RIO SACRO  "Rio Sacro"
   (2022 )

Edoardo Commodi e Norberto Becchetti sono i due chitarristi protagonisti di questo disco, che come titolo porta lo stesso nome del duo: Rio Sacro. Il Rio Sacro è un ruscello che scorre a valle dei Monti Sibillini. Questo contesto umbro-marchigiano è fonte di ispirazione dei due musicisti, che realizzano un affresco musicale tiepido e idilliaco.
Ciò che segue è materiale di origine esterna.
(** The checks of a pair. *)
Lemma row_checks W r a b la lb : (r <= K)%nat -> row_is W r a la -> row_is W r b lb ->
  HasCollision a b cb && negb (IndicesBefore b a ((K + 1 - r) * cb) (4 * 2 ^ r)) && DistinctIndices a b ((K + 1 - r) * cb) (4 * 2 ^ r) = true <-> pair_ok r la lb.
Proof.
  intros Hr Ra Rb. unfold pair_ok. rewrite !andb_true_iff, negb_true_iff, (row_collision W r a b la lb), (row_distinct W r a b la lb) by done.
  assert ((forall i, i ∈ la -> i ∉ lb) -> hd 0 lb <> hd 0 la) as Hne.
  { intros Hd E. apply (Hd (hd 0 la)); [by apply hd_in, (row_nonempty W r a)|rewrite <- E; by apply hd_in, (row_nonempty W r b)]. }
  split.
  - intros [[H1 H2] H3]. rewrite (row_order W r b a lb la) in H2 by auto. apply Z.ltb_ge in H2. specialize (Hne H3). split; [done|]. split; [lia|done].
  - intros (H1 & H2 & H3). rewrite (row_order W r b a lb la) by auto. split; [split; [done|apply Z.ltb_ge; lia]|done].
Qed.

(** The merge of two rows in their parts. *)
Lemma merge_parts uninit a b Ha Ia ra Hb Ib rb len n trim : a = Ha ++ Ia ++ ra -> b = Hb ++ Ib ++ rb -> length Ha = len -> length Hb = len -> length Ia = n -> length Ib = n ->
  (trim <= len)%nat -> (length a <= length uninit)%nat -> (len - trim + 2 * n <= length uninit)%nat ->
  exists rest, merge_rows uninit a b len n trim =
    Ok (xor_bytes (drop trim Ha) (drop trim Hb) ++ (if memcmp_lt Ia Ib then Ia ++ Ib else Ib ++ Ia) ++ rest) /\
    length (xor_bytes (drop trim Ha) (drop trim Hb) ++ (if memcmp_lt Ia Ib then Ia ++ Ib else Ib ++ Ia) ++ rest) = length uninit.
Proof.
  intros Ea Eb LHa LHb LIa LIb Ht Hw Hf. assert (len + n <= length a)%nat as Hla by (rewrite Ea, !length_app; lia).
  assert (forall r H I q, r = H ++ I ++ q -> length H = len -> length I = n -> sub_array r len n = I /\ sub_array r trim (len - trim) = drop trim H) as Hsub.
  { intros r H I q -> LH LI. split; [by apply sub_array_mid|]. unfold sub_array. rewrite drop_app_le by lia. rewrite take_app_length'; [done|]. rewrite length_drop. lia. }
  destruct (Hsub _ _ _ _ Ea LHa LIa) as [Sa Ta]. destruct (Hsub _ _ _ _ Eb LHb LIb) as [Sb Tb].
  unfold merge_rows, IndicesBefore. rewrite Sa, Sb, Ta, Tb. set (h := xor_bytes (drop trim Ha) (drop trim Hb)).
  assert (length h = len - trim)%nat as Lh by (unfold h, xor_bytes; rewrite length_zip_with, !length_drop; lia).
  pose proof (copy_next [] a uninit ltac:(lia)) as W0. cbn [app length] in W0. rewrite W0. cbn [res_bind]. set (row0 := a ++ drop (length a) uninit).
  assert (length row0 = length uninit) as L0 by (unfold row0; rewrite length_app, length_drop; lia). rewrite L0.
  destruct (Nat.leb_spec (len + n) (length a)); [|lia]. destruct (Nat.leb_spec (len - trim + 2 * n) (length uninit)); [|lia]. cbn [negb].
  pose proof (copy_next [] h row0 ltac:(lia)) as W1. cbn [app length] in W1. rewrite W1. cbn [res_bind]. rewrite <- Lh.
  assert (forall x y, length x = n -> length y = n -> exists rest, (let? row := copy_at (h ++ drop (length h) row0) (length h) x in copy_at row (length h + n) y) = Ok (h ++ (x ++ y) ++ rest) /\ length (h ++ (x ++ y) ++ rest) = length uninit) as Hfin.
  { intros x y Lx Ly. rewrite copy_next by (rewrite length_drop; lia). cbn [res_bind]. replace (length h + n)%nat with (length (h ++ x)) by (rewrite length_app; lia).
    rewrite copy_next by (rewrite !length_drop; lia). eexists. rewrite <- !app_assoc. split; [reflexivity|]. rewrite !length_app, !length_drop. lia. }
  destruct (memcmp_lt Ia Ib); cbn zeta; rewrite Sa, Sb; [destruct (Hfin Ia Ib LIa LIb) as (rest & E & L)|destruct (Hfin Ib Ia LIb LIa) as (rest & E & L)]; exists rest; (split; [exact E|exact L]).
Qed.

(** The indices of the merged row, by the order of the two. *)
Lemma merge_order la lb : digits_ok (c + 1) la -> digits_ok (c + 1) lb -> la <> [] -> lb <> [] -> hd 0 la <> hd 0 lb ->
  (if memcmp_lt (concat (map (digits 8 4) la)) (concat (map (digits 8 4) lb)) then concat (map (digits 8 4) la) ++ concat (map (digits 8 4) lb)
   else concat (map (digits 8 4) lb) ++ concat (map (digits 8 4) la)) = concat (map (digits 8 4) (if hd 0 la <? hd 0 lb then la ++ lb else lb ++ la)).
Proof.
  intros Ha Hb Na Nb Hne. pose proof (po_bits _ _ Hp). rewrite memcmp_indices by (done || by apply (digits_ok_le (c + 1)); [lia|]). destruct (hd 0 la <? hd 0 lb); by rewrite map_app, concat_app.
Qed.

Definition merged (la lb : list Z) : list Z := if hd 0 la <? hd 0 lb then la ++ lb else lb ++ la.

Lemma merged_digit j la lb : xor_digit j (merged la lb) = Z.lxor (xor_digit j la) (xor_digit j lb).
Proof. unfold merged. destruct (_ <? _); rewrite xor_digit_app; [done|apply Z.lxor_comm]. Qed.

Lemma row_digits_merged r la lb : (r < K)%nat ->
  zip_with Z.lxor (map (fun j => xor_digit j la) (seq (S r) (K - r))) (map (fun j => xor_digit j lb) (seq (S r) (K - r))) = row_digits (S r) (merged la lb).
Proof.
  intros Hr. unfold EquihashRows.row_digits. replace (K + 1 - S r)%nat with (K - r)%nat by lia. generalize (seq (S r) (K - r)). intros q. induction q as [|j q IH]; [done|]. cbn [map zip_with]. by rewrite IH, merged_digit.
Qed.

Lemma merge_rows_spec uninit W r a b la lb : (r < K)%nat -> row_is W r a la -> row_is W r b lb -> hd 0 la <> hd 0 lb ->
  (W <= length uninit)%nat -> ((K - r) * cb + 8 * 2 ^ r <= length uninit)%nat ->
  exists row, merge_rows uninit a b ((K + 1 - r) * cb) (4 * 2 ^ r) cb = Ok row /\ row_is (length uninit) (S r) row (merged la lb).
Proof.
  intros Hr Ra Rb Hne HW Hf. pose proof (row_nonempty W r a la Ra) as Na. pose proof (row_nonempty W r b lb Rb) as Nb. destruct Ra as (Ea & Ha & ra & Erow & Wa), Rb as (Eb & Hb & rb & Erowb & Wb).
  assert ((K + 1 - r) * cb = cb + (K - r) * cb)%nat as Elen by (replace (K + 1 - r)%nat with (S (K - r)) by lia; done). set (rest_len := ((K - r) * cb)%nat) in *. clearbody rest_len.
  destruct (merge_parts uninit a b _ _ ra _ _ rb ((K + 1 - r) * cb) (4 * 2 ^ r) cb Erow Erowb) as (rest & E & L);
    [apply length_row_hash|apply length_row_hash|by rewrite length_indices, Ea|by rewrite length_indices, Eb|lia|lia|lia|].
  eexists. split; [exact E|]. split; [unfold merged; destruct (_ <? _); rewrite length_app; cbn [Nat.pow]; lia|]. split; [unfold merged; destruct (_ <? _); by apply Forall_app|].
  exists rest. split; [|exact L]. rewrite merge_order by done. fold (merged la lb). f_equal. pose proof (row_digits_ok r la Ha) as Da. pose proof (row_digits_ok r lb Hb) as Db.
  rewrite (row_digits_cons r la), (row_digits_cons r lb) in * by lia. inversion Da; inversion Db; subst. rewrite !padded_cons, !drop_app_length' by (by rewrite length_digits). unfold xor_bytes.
  rewrite zip_with_padded by (done || by rewrite !length_map). by rewrite row_digits_merged.
Qed.
(** ** Trees *)

Lemma valid_tree_app n la lb : length la = (2 ^ n)%nat -> valid_tree (S n) (la ++ lb) <-> valid_tree n la /\ valid_tree n lb /\ pair_ok n la lb.
Proof. intros El. cbn [EquihashRows.valid_tree]. by rewrite take_app_length', drop_app_length' by done. Qed.

(** ** What a solution gives *)

Lemma valid_tree_parts n (l : list Z) : length l = (2 ^ S n)%nat -> length (take (2 ^ n) l) = (2 ^ n)%nat /\ length (drop (2 ^ n) l) = (2 ^ n)%nat.
Proof. intros El. cbn [Nat.pow] in El. rewrite length_take, length_drop. lia. Qed.

Lemma valid_tree_nodup n l : length l = (2 ^ n)%nat -> valid_tree n l -> NoDup l.
Proof.
  revert l. induction n as [|n IH]; intros l El Hv.
  - destruct l as [|i [|? ?]]; cbn in El; try lia. apply NoDup_singleton.
  - destruct (valid_tree_parts n l El) as [Ea Eb]. destruct Hv as (Ha & Hb & _ & _ & Hd). rewrite <- (take_drop (2 ^ n) l). apply NoDup_app. split; [by apply IH|]. split; [exact Hd|by apply IH].
Qed.

Lemma valid_tree_zero n l j : length l = (2 ^ n)%nat -> valid_tree n l -> (j < n)%nat -> xor_digit j l = 0.
Proof.
  revert l. induction n as [|n IH]; intros l El Hv Hj; [lia|]. destruct (valid_tree_parts n l El) as [Ea Eb]. destruct Hv as (Ha & Hb & Hx & _). rewrite <- (take_drop (2 ^ n) l), xor_digit_app.
  destruct (decide (j = n)) as [->|]; [rewrite Hx; apply Z.lxor_nilpotent|]. by rewrite !IH by (done || lia).
Qed.

Lemma xor_values_digits l : Forall (fun i => 0 <= i) l ->
  0 <= xor_all (map leaf_value l) < 2 ^ Z.of_nat (c * (K + 1)) /\ digits c (K + 1) (xor_all (map leaf_value l)) = map (fun j => xor_digit j l) (seq 0 (K + 1)).
Proof.
  induction 1 as [|i l Hi Hl [IH1 IH2]].
  - cbn [map]. unfold xor_all. cbn [foldr]. split; [pose proof (pow_pos (c * (K + 1))); lia|]. rewrite digits_zero. unfold EquihashRows.xor_digit. cbn. generalize (length_seq (K + 1) 0). generalize (seq 0 (K + 1)). intros q <-.
    induction q as [|j q IHq]; [done|]. cbn in *. by rewrite <- IHq.
  - pose proof (leaf_value_range i Hi). cbn [map]. unfold xor_all in *. cbn [foldr]. split; [by apply lxor_range|]. rewrite digits_lxor, IH2, (proj1 (leaf_digits i Hi)) by done.
    generalize (seq 0 (K + 1)). intros q. induction q as [|j q IHq]; [done|]. cbn [map zip_with]. f_equal. exact IHq.
Qed.

Lemma valid_solution_sum l : valid_solution N K blake2b base l -> NoDup l /\ xor_all (map leaf_value l) = 0.
Proof.
  intros (El & Hl & Ht & Hz). split; [by apply (valid_tree_nodup K)|]. assert (Forall (fun i => 0 <= i) l) as Hpos by (eapply Forall_impl; [exact Hl|]; cbn; lia). destruct (xor_values_digits l Hpos) as [Hr Hd].
  apply (digits_inj c (K + 1)); [done|pose proof (pow_pos (c * (K + 1))); lia|]. rewrite Hd, digits_zero. apply list_eq_same_length with (n := (K + 1)%nat); [by rewrite length_replicate|by rewrite length_map, length_seq|].
  intros j x y Hj Hx Hy. apply lookup_replicate in Hy as [-> _]. apply list_lookup_fmap_Some in Hx as (k & -> & Hk). apply lookup_seq in Hk as [-> _]. cbn.
  destruct (decide (j = K)) as [->|]; [done|]. apply (valid_tree_zero K); [done|done|lia].
Qed.

Lemma solution_bits : (8 * SolutionWidth N K = (c + 1) * 2 ^ K)%nat.
Proof.
  pose proof (po_rounds _ _ Hp). unfold SolutionWidth, ProofSize. replace (2 ^ K)%nat with (2 ^ (K - 3) * 8)%nat by (change 8%nat with (2 ^ 3)%nat; rewrite <- Nat.pow_add_r; f_equal; lia).
  replace (2 ^ (K - 3) * 8 * (c + 1))%nat with (2 ^ (K - 3) * (c + 1) * 8)%nat by lia. rewrite Nat.div_mul by lia. lia.
Qed.
End Rows.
C'è una scelta stilistica ricorrente: arpeggi stoppati con effetto delay slapback (in “Belvedere”, nello shuffle “Radio Notte”, nel sentimento blues di “Afroasiatica”...) che rende una particolare atmosfera, quasi da Twin Peaks. L'altra chitarra intesse invece le melodie, spesso molto ampie e cantabili, in particolare quella di “Canaglia” e della conclusiva “Stella di mare”, molto dolce. C'è in generale una delicatezza e una contagiosa serenità di fondo, che fa star bene chi ascolta. Ci son tutti gli elementi per sorridere, anche qua e là per lo slide “hawaiano”. La morbidezza permane pure quando c'è un ritmo più marcato, come in “Ultima paglia”, anche se la musica più quieta in questo disco è “Oltre la sera”, arricchita nella melodia dal glockenspiel.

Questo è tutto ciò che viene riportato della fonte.